Since his arrival at Chelsea for around €50 million last summer, Timo Werner has been an enigmatic figure. He started his career at Stamford Bridge well, scoring a few goals and forming strong partnerships with the wingers that played alongside him.
For the past few months, though, things have been very different. Werner’s struggles have been discussed by pundits and social media trolls alike, with some labelling the German speedster a flop and scapegoating him for the team’s poor form. Admittedly, the goal numbers have been disappointing and at times Werner has looked completely out of his depth. However, he has recently put together a string of impressive performances under Thomas Tuchel’s stewardship, culminating in a great all-around individual effort during the 2-1 victory over Sheffield United on Sunday.
Despite the fact that I have railed both privately and publicly against Timo Werner playing on the wing for Chelsea, he is starting to look more comfortable in that position.
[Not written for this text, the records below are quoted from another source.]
(** X18.  With a key column used, whenever the diff returns, the modified
    rows are rows of B with their own cells, key cell first, listed key by
    key over the distinct keys of A that B has too, in the order of A, the
    rows of one key in the order of B.  A common key is listed exactly when
    the comparison of its rows reports a difference.  Between tables in
    which every key stands once, that is exactly when the labels of the
    other columns differ as sequences, or the two rows are held under
    different dtypes once their missing cells are filled, or a cell differs
    once missing cells are read as empty strings; and the modified keys are
    then keys of A in the order of A. *)
Theorem modified_rows_of_common_keys :
  forall (df_a df_b added modified : DataFrame) (key : string),
    NoDup (columns df_a) -> NoDup (columns df_b) ->
    well_formed df_a -> well_formed df_b ->
    find_key_column df_a = Some (Some key) ->
    key <> EmptyString ->
    In key (columns df_b) ->
    compare_dataframes df_a df_b = Some (added, modified) ->
    let pa := key_position key df_a in
    let pb := key_position key df_b in
    rows modified
    = flat_map (emitted_rows pb df_b)
        (filter (differsb pa pb df_a df_b)
           (filter (fun k => mem k (keys_of pb df_b))
                   (unique (keys_of pa df_a))))
    /\ (forall k, In k (reported_keys modified) <->
                  In k (keys_of pa df_a) /\ In k (keys_of pb df_b)
                  /\ differsb pa pb df_a df_b k = true)
    /\ (forall r, In r (rows modified) ->
                  exists rb, In rb (rows df_b) /\ r = key_first pb rb)
    /\ (NoDup (keys_of pa df_a) -> NoDup (keys_of pb df_b) ->
        (forall ra rb,
            In ra (rows df_a) -> In rb (rows df_b) ->
            key_of pa ra = key_of pb rb ->
            (In (key_first pb rb) (rows modified)
             <-> rows_differ pa pb df_a df_b ra rb))
        /\ subseq (reported_keys modified) (keys_of pa df_a))
    /\ (rows modified <> [] ->
        columns modified = key :: remove_nth pb (columns df_b)).
Proof.
  intros df_a df_b added modified key Na Nb _ _ Hk Hne Hb H pa pb.
  destruct (compare_dataframes_by_key df_a df_b key Na Nb Hk Hne Hb)
    as [_ Ret]. destruct (Ret added modified H) as [_ Em].
  fold pa pb in Em. subst modified. clear Ret H.
  unfold reported_keys. rewrite !emitted_rows_eq, intersection_filter.
  set (ks := filter (differsb pa pb df_a df_b)
               (filter (fun k => mem k (keys_of pb df_b))
                       (unique (keys_of pa df_a)))).
  assert (K : forall k, In k ks <->
                        In k (keys_of pa df_a) /\ In k (keys_of pb df_b)
                        /\ differsb pa pb df_a df_b k = true).
  { intro k. unfold ks. rewrite !filter_In, unique_In, mem_In. tauto. }
  assert (M : forall k, In k (map (key_of 0)
                                  (flat_map (emitted_rows pb df_b) ks))
                        <-> In k ks).
  { intro k. rewrite emitted_keys_In. split; [tauto|].
    intro Hin. split; [assumption|]. now apply K in Hin. }
  split; [reflexivity|]. split; [|split; [|split]].
  - intro k. now rewrite M, K.
  - intros r Hr. apply in_flat_map in Hr as [k [_ Hr]].
    unfold emitted_rows in Hr. apply in_map_iff in Hr as [rb [E Hrb]].
    apply filter_In in Hrb as [Hrb _]. now exists rb.
  - intros NA NB. split.
    + intros ra rb Hra Hrb E.
      assert (Ka : In (key_of pb rb) (keys_of pa df_a))
        by (rewrite <- E; unfold keys_of; now apply in_map).
      assert (Kb : In (key_of pb rb) (keys_of pb df_b))
        by (unfold keys_of; now apply in_map).
      rewrite <- (differsb_rows pa pb df_a df_b (key_of pb rb) ra rb).
      2:{ rewrite <- E. now apply other_cells_single. }
      2:{ now apply other_cells_single. }
      split.
      * intro Hin. apply in_flat_map in Hin as [k [Hk' Hin]].
        apply K in Hk' as [_ [Hkb D]].
        apply in_map_iff in Hkb as [rb' [Ek Hrb']]. subst k.
        rewrite (emitted_rows_single pb df_b rb' NB Hrb') in Hin.
        destruct Hin as [Hin|[]].
        assert (Ekey : key_of pb rb' = key_of pb rb)
          by (unfold key_first in Hin; now inversion Hin).
        now rewrite <- Ekey.
      * intro D. apply in_flat_map. exists (key_of pb rb).
        split; [now apply K|].
        rewrite (emitted_rows_single pb df_b rb NB Hrb). now left.
    + rewrite (emitted_keys_unique pb df_b ks NB)
        by (intros k Hin; now apply K in Hin).
      unfold ks.
      apply (subseq_trans _ (filter (fun k => mem k (keys_of pb df_b))
                                      (unique (keys_of pa df_a))));
        [apply subseq_filter|].
      apply (subseq_trans _ (unique (keys_of pa df_a)));
        [apply subseq_filter | apply unique_from_subseq].
  - intro H'. apply emitted_columns_eq. now rewrite emitted_rows_eq.
Qed.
He is no longer staying on the fringes of the pitch as a true left winger, isolated from his teammates while trying to dribble past defenders with very little support. Instead, he has been playing off the shoulder of the No. 9 — Olivier Giroud against the Blades — and running in behind the defense to either receive a through ball or at least attract the defense’s attention.
It is unsurprising that Werner would thrive in this role, as he was utilized similarly during his time at RB Leipzig. He would set up on the left behind Danish hitman Yussuf Poulsen while Emil Forsberg did the same on the right. Those three formed a dangerous attacking triumvirate that dominated the Bundesliga during Leipzig’s 2019/20 title challenge in which Werner scored 28 goals. If Tuchel can employ similar tactics with any of Chelsea’s plethora of attacking talent, Werner has a chance to recapture his old form and start scoring more consistently.
One area of Werner’s game that many did not account for before he arrived is his ability to pick out teammates with a key pass. He already has five Premier League assists, including a fantastic cut back to Mason Mount for Chelsea’s first goal against Sheffield. He created a number of other chances as well, including drawing the penalty that Jorginho converted so coolly. This new penchant for passing and playmaking might be a result of Werner’s low confidence in front of goal, but certainly no supporters are complaining.
Of course, there is still much room for improvement if Werner is going to ultimately prove himself worthy of such a large price tag. However, in the early days of the Tuchel era, he has played well and been an important reason for the team’s rehabilitated form. He is only missing the goals. Until they start to come — and when they do, they will come in bunches — Werner must keep contributing in other ways, such as making space-clearing runs behind the defense or assisting his teammates. If he can, there is no reason why Chelsea will not be a serious contender for next season’s Champions League.